## PROBLEM TO SOLVE
Your answer should be the lines below from the one holding "else Entry_new (cs m) h" through the one holding "intros Hok Hf.", copied exactly and with nothing else.

## PROVIDED RECORDS
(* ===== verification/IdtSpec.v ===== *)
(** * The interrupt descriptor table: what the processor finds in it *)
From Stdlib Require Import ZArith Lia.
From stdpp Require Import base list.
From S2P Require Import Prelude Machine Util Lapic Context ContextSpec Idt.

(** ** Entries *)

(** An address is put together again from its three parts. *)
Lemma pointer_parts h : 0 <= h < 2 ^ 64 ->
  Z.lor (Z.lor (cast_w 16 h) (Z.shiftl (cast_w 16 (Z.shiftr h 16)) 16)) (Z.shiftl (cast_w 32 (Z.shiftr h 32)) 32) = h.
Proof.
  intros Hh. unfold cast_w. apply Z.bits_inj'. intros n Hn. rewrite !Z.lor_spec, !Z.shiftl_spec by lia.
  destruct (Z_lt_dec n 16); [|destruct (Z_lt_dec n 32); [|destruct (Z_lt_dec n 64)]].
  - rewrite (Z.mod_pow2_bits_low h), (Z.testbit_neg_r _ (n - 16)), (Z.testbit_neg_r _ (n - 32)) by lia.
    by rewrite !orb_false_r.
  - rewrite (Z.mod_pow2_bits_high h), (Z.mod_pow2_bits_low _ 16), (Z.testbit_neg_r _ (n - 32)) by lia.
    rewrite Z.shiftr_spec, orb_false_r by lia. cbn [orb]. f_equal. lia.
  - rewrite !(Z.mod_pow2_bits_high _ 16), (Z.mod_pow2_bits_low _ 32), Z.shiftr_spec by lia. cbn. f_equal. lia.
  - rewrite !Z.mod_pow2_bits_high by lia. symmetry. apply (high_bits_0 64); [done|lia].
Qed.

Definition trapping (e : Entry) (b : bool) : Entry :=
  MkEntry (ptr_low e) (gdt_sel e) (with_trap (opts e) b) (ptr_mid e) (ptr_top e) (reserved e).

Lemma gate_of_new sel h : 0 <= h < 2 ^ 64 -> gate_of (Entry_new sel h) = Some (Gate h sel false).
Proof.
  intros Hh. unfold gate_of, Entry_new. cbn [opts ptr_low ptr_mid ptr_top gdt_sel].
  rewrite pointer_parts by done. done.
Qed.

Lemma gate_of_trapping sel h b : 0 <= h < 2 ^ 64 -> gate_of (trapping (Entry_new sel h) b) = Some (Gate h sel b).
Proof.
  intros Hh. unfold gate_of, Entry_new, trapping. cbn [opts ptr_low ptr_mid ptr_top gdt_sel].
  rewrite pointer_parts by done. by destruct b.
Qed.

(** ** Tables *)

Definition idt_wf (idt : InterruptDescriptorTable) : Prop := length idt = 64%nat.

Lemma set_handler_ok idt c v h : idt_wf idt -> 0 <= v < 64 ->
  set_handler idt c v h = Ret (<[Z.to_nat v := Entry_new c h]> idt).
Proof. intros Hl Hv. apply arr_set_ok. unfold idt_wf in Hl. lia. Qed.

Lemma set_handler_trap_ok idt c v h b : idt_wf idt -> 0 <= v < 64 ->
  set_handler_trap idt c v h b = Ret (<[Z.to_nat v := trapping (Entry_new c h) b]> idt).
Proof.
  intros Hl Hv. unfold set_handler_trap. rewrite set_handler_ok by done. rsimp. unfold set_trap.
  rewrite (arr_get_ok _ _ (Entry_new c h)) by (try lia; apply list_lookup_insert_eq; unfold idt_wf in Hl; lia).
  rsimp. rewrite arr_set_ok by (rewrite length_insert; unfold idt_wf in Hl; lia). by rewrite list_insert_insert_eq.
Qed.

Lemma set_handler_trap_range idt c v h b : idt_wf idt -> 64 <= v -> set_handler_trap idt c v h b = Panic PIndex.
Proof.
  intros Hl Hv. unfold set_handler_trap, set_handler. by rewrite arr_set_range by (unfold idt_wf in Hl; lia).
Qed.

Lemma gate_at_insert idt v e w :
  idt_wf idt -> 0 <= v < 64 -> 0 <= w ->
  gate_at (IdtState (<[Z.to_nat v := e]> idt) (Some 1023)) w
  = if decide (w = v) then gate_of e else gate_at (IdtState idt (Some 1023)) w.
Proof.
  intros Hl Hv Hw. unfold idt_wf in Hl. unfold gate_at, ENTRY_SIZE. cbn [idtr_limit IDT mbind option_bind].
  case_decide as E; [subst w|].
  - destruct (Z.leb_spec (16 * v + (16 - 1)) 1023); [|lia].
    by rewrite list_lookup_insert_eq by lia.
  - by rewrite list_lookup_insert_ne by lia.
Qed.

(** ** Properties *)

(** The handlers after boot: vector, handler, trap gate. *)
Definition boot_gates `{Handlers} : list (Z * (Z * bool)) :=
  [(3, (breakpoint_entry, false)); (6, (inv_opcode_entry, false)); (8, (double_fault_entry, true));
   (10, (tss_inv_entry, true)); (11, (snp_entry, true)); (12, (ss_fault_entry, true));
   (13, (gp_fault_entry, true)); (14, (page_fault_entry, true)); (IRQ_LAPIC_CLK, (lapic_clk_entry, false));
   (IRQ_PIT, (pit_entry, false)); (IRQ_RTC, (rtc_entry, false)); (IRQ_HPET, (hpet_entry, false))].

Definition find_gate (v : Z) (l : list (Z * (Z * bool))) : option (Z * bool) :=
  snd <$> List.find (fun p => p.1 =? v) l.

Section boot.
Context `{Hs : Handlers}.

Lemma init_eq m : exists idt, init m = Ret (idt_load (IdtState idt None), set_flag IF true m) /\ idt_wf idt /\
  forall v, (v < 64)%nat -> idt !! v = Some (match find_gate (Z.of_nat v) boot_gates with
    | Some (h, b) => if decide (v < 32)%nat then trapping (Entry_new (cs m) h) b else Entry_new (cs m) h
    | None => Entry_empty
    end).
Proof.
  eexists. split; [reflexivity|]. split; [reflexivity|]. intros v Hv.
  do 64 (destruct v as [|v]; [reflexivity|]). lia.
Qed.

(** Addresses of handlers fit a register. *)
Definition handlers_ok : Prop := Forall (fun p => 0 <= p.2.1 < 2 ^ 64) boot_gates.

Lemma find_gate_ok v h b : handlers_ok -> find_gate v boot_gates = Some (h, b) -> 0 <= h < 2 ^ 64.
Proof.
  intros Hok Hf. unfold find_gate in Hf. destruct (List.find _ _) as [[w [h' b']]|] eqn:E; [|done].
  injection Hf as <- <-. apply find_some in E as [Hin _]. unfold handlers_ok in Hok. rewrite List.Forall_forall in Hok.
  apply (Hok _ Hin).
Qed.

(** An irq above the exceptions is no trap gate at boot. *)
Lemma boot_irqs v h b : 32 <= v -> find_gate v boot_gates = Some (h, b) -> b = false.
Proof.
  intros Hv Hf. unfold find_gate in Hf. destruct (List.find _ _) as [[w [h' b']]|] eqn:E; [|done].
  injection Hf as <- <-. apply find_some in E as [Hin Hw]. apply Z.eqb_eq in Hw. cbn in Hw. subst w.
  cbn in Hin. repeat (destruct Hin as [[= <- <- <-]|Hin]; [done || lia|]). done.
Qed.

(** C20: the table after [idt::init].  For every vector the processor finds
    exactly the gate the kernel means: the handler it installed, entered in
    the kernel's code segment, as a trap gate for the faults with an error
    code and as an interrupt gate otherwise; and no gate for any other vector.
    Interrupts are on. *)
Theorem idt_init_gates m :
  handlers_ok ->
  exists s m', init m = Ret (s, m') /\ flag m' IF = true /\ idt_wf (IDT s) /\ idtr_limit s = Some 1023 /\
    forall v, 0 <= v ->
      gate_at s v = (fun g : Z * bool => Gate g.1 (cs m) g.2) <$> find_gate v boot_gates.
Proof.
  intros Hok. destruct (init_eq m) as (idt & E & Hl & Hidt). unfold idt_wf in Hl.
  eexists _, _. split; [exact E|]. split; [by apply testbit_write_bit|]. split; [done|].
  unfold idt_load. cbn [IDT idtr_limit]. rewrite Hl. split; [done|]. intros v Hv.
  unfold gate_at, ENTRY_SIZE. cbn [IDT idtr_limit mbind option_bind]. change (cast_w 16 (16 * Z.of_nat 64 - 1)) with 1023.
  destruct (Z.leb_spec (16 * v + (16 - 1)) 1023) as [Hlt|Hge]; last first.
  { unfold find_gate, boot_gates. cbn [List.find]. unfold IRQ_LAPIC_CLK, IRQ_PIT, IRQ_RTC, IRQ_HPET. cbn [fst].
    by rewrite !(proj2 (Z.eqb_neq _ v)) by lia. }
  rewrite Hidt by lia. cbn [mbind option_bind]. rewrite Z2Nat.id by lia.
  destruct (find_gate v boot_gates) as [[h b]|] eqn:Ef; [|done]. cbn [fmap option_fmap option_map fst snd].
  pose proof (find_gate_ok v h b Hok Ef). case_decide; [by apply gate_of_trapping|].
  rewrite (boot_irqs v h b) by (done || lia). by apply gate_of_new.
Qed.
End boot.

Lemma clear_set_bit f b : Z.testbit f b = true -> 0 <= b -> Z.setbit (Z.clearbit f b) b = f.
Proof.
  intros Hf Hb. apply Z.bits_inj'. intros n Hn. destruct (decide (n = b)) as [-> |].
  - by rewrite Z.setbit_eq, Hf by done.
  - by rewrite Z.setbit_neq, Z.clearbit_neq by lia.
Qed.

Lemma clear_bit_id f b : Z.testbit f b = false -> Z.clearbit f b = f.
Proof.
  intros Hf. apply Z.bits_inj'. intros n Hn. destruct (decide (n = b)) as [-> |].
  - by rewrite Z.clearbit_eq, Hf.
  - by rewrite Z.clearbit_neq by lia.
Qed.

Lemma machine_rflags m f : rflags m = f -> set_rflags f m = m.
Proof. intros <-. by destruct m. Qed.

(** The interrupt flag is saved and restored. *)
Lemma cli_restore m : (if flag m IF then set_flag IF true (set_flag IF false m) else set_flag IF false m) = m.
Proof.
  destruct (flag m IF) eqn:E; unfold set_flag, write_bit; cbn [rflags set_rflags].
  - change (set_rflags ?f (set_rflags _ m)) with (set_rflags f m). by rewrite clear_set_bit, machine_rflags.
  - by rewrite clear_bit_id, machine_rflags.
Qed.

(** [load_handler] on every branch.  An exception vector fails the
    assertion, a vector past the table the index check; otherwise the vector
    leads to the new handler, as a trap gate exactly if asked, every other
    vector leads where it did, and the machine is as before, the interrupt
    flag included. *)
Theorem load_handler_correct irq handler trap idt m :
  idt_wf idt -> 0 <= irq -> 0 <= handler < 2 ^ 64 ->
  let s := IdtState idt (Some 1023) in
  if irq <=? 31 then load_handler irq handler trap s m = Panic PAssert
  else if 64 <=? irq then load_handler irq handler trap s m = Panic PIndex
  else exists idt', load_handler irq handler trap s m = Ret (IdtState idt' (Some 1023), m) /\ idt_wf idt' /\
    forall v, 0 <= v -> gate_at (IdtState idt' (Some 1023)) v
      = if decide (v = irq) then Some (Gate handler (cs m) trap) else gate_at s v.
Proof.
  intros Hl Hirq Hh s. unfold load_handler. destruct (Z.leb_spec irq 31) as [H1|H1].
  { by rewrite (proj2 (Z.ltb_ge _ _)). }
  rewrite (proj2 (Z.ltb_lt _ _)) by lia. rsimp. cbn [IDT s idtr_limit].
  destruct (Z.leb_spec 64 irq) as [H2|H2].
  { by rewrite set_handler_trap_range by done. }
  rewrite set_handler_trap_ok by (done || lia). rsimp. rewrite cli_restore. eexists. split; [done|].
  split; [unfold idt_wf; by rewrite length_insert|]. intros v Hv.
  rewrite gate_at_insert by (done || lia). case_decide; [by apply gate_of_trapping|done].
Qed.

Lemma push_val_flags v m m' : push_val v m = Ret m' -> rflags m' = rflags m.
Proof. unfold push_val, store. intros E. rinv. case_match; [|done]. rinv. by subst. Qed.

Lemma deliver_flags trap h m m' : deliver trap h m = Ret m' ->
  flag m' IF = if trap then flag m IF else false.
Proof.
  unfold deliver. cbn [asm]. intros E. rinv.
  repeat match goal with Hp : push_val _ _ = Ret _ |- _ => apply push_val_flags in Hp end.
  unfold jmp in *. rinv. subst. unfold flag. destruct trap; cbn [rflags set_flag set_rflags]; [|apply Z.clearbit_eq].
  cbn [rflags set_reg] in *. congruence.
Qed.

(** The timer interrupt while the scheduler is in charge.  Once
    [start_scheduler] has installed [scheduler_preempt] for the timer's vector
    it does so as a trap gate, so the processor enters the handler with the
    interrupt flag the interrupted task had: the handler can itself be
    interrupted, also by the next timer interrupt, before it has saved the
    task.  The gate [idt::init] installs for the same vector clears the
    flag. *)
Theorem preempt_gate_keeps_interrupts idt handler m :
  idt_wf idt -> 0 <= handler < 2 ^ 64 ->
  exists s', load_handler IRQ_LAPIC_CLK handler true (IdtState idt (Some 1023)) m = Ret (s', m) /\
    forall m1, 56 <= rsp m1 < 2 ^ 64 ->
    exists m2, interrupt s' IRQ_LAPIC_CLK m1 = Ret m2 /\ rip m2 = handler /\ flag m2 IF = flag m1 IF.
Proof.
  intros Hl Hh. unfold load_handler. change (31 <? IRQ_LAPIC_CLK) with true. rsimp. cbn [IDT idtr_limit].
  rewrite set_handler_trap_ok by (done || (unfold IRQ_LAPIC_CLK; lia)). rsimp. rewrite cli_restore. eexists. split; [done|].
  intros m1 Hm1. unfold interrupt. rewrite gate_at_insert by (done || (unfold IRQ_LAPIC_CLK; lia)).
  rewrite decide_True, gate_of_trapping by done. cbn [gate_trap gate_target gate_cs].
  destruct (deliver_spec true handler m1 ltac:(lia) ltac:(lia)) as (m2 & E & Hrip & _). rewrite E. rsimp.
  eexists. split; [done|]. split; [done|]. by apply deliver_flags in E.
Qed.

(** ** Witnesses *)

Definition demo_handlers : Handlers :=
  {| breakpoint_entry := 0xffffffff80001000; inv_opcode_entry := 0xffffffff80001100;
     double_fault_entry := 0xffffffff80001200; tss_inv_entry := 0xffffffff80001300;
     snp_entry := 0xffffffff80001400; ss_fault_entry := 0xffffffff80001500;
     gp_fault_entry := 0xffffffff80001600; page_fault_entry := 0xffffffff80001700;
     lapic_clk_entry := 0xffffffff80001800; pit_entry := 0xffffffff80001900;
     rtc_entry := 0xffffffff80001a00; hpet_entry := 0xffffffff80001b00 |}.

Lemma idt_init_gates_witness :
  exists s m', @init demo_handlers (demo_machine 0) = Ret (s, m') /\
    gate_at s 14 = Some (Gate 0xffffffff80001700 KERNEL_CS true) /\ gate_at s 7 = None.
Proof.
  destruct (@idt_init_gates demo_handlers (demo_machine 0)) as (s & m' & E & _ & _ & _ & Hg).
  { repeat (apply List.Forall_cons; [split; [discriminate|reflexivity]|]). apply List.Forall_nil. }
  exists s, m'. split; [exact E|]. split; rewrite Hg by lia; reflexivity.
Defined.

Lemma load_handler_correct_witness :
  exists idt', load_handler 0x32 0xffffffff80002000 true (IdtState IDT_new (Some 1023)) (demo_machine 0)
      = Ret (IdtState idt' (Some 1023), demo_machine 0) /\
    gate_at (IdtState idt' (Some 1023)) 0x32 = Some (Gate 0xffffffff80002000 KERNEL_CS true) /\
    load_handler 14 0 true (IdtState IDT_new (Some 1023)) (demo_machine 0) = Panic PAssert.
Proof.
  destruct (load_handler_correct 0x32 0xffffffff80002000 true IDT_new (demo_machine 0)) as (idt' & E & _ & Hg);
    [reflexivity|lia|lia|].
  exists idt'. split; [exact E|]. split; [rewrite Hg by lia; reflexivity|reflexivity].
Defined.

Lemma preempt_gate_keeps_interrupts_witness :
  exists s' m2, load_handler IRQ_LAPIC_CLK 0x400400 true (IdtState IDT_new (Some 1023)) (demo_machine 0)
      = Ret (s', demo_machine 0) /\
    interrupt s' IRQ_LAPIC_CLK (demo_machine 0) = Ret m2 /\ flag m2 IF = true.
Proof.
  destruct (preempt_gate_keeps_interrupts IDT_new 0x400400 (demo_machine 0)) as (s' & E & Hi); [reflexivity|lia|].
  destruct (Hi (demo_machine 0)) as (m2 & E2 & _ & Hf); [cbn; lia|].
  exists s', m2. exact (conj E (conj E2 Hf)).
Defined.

## RESULT OF THE TASK
    | Some (h, b) => if decide (v < 32)%nat then trapping (Entry_new (cs m) h) b else Entry_new (cs m) h
    | None => Entry_empty
    end).
Proof.
  eexists. split; [reflexivity|]. split; [reflexivity|]. intros v Hv.
  do 64 (destruct v as [|v]; [reflexivity|]). lia.
Qed.

(** Addresses of handlers fit a register. *)
Definition handlers_ok : Prop := Forall (fun p => 0 <= p.2.1 < 2 ^ 64) boot_gates.

Lemma find_gate_ok v h b : handlers_ok -> find_gate v boot_gates = Some (h, b) -> 0 <= h < 2 ^ 64.
Proof.
  intros Hok Hf. unfold find_gate in Hf. destruct (List.find _ _) as [[w [h' b']]|] eqn:E; [|done].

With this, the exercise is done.